*Saved entries*.
Lemma futex_wait_cases s mem cur pid addr val bits :
  fs_ok s ->
  (get_user mem addr = None /\ futex_wait s mem cur pid addr val bits = (s, FRet (-14))) \/
  (exists v, get_user mem addr = Some v /\ v <> val /\
     futex_wait s mem cur pid addr val bits = (s, FRet (-11))) \/
  (get_user mem addr = Some val /\
   (forall i, 0 <= i < MAX_FUTEX_WAITERS -> in_use (futex_waiters s).[i] = true) /\
   futex_wait s mem cur pid addr val bits = (s, FRet (-12))) \/
  (get_user mem addr = Some val /\
   exists i s', waits s s' i cur pid addr val bits /\
     futex_wait s mem cur pid addr val bits = (s', FBlock)).
Proof.
  intros Hs. unfold futex_wait. destruct (get_user mem addr) as [v|]; [|by left].
  right. destruct (Z.eqb_spec v val) as [->|Hne]; simpl.
  2:{ left. by exists v. }
  right. destruct (alloc_waiter s) as [i|] eqn:E.
  - right. split; [done|]. apply find_from_Some in E as (Hi & Hu%negb_true_iff & _).
    change (0 + Z.of_nat (Z.to_nat MAX_FUTEX_WAITERS)) with MAX_FUTEX_WAITERS in Hi.
    exists i. eexists. split; [|done]. by apply futex_wait_blocks.
  - left. split; [done|]. split; [|done]. intros i Hi.
    pose proof (proj1 (find_from_None _ _ _) E i ltac:(done)) as Hz. by apply negb_false_iff in Hz.
Qed.

Lemma find_from_le p n i j : find_from p n i = Some j -> forall k, i <= k < i + Z.of_nat n -> p k = true -> j <= k.
Proof.
  rewrite find_from_Some. intros (Hj & _ & H) k Hk Hp. destruct (decide (j <= k)); [done|].
  rewrite H in Hp by lia. done.
Qed.

(** A waiter that got a slot is among those a wake-up of its word looks at. *)
Lemma waits_hit s s' i cur pid addr val bits m :
  fs_ok s -> waits s s' i cur pid addr val bits -> ~ bucket_full s (futex_hash addr) ->
  m (mkWaiter true addr cur val bits pid) = true -> i ∈ hits s' (futex_hash addr) m 0.
Proof.
  intros Hs [Ok [Hi _] Wt [[Hf _]|(j & Hj & _ & Sl)]] Hn Hm; [done|].
  set (b := futex_hash addr) in *. assert (in_bucket b j) as Hbj by (split; [apply futex_hash_range|lia]).
  unfold hits. apply list_elem_of_filter. rewrite Wt, decide_True by (done || lia). split; [done|].
  apply list_elem_of_fmap. exists (i + 1). split; [lia|]. apply list_elem_of_filter. split; [lia|].
  apply list_elem_of_fmap. exists j. rewrite elem_of_seqZ. split; [|lia].
  rewrite Sl by done. by rewrite decide_True.
Qed.

Definition op_clean (op : Z) : Z :=
  Z.land (Z.land op (Z.lnot FUTEX_PRIVATE_FLAG)) (Z.lnot FUTEX_CLOCK_REALTIME).

Lemma access_ok_nonzero a n : access_ok a n = true -> (a =? 0) = false.
Proof. unfold access_ok. by destruct (a =? 0). Qed.

Lemma dispatch_wake s mem cur pid addr op val val3 :
  access_ok addr 4 = true -> op_clean op = FUTEX_WAKE ->
  futex_dispatch s mem cur pid addr op val val3 = futex_wake s (wakes addr) addr val.
Proof.
  intros Ha Ho. unfold futex_dispatch. rewrite (access_ok_nonzero _ _ Ha), Ha. simpl.
  fold (op_clean op). by rewrite Ho.
Qed.

Lemma dispatch_wait s mem cur pid addr op val val3 :
  access_ok addr 4 = true -> op_clean op = FUTEX_WAIT ->
  futex_dispatch s mem cur pid addr op val val3 =
    (let '(s, r) := futex_wait s mem cur pid addr val 0xFFFFFFFF in Some (s, r, [])).
Proof.
  intros Ha Ho. unfold futex_dispatch. rewrite (access_ok_nonzero _ _ Ha), Ha. simpl.
  fold (op_clean op). by rewrite Ho.
Qed.

(** The state after any call, by the kind of change it makes. *)
Lemma dispatch_cases s mem cur pid addr op val val3 :
  fs_ok s ->
  exists s' r tasks, futex_dispatch s mem cur pid addr op val val3 = Some (s', r, tasks) /\
    (s' = s \/ (exists i bits, waits s s' i cur pid addr val bits) \/
     (exists m n, woke s s' (take n (hits s (futex_hash addr) m 0)))).
Proof.
  intros Hs. unfold futex_dispatch. fold (op_clean op).
  destruct (addr =? 0); [by eauto 10|]. destruct (access_ok addr 4); [|by eauto 10]. simpl.
  assert (forall bits, exists s' r, futex_wait s mem cur pid addr val bits = (s', r) /\
    (s' = s \/ exists i, waits s s' i cur pid addr val bits)) as Hw.
  { intros bits. destruct (futex_wait_cases s mem cur pid addr val bits Hs)
      as [[_ ->]|[(v & _ & _ & ->)|[(_ & _ & ->)|(_ & i & s' & W & ->)]]]; eauto 10. }
  assert (forall m, exists s' r tasks, futex_wake s m addr val = Some (s', r, tasks) /\
    exists n, woke s s' (take n (hits s (futex_hash addr) m 0))) as Hk.
  { intros m. destruct (futex_wake_spec s m addr val Hs) as (s' & W & ->). eauto 10. }
  destruct (_ =? FUTEX_WAIT).
  { destruct (Hw 0xFFFFFFFF) as (s' & r & -> & H). do 3 eexists. split; [done|]. naive_solver. }
  destruct (_ =? FUTEX_WAIT_BITSET).
  { destruct (Hw (if val3 =? 0 then 0xFFFFFFFF else val3)) as (s' & r & -> & H).
    do 3 eexists. split; [done|]. naive_solver. }
  destruct (_ =? FUTEX_WAKE).
  { destruct (Hk (wakes addr)) as (s' & r & ts & -> & n & H). do 3 eexists. split; [done|]. eauto. }
  destruct (_ =? FUTEX_WAKE_BITSET); [|by eauto 10].
  destruct (Hk (wakes_bitset addr val3)) as (s' & r & ts & -> & n & H). do 3 eexists. split; [done|]. eauto.
Qed.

*TASK ITEM*.
Copy every line of the data where "unfold" is found.

*THE COMPLETED TASK*.
  intros Hs. unfold futex_wait. destruct (get_user mem addr) as [v|]; [|by left].
  unfold hits. apply list_elem_of_filter. rewrite Wt, decide_True by (done || lia). split; [done|].
Proof. unfold access_ok. by destruct (a =? 0). Qed.
  intros Ha Ho. unfold futex_dispatch. rewrite (access_ok_nonzero _ _ Ha), Ha. simpl.
  intros Ha Ho. unfold futex_dispatch. rewrite (access_ok_nonzero _ _ Ha), Ha. simpl.
  intros Hs. unfold futex_dispatch. fold (op_clean op).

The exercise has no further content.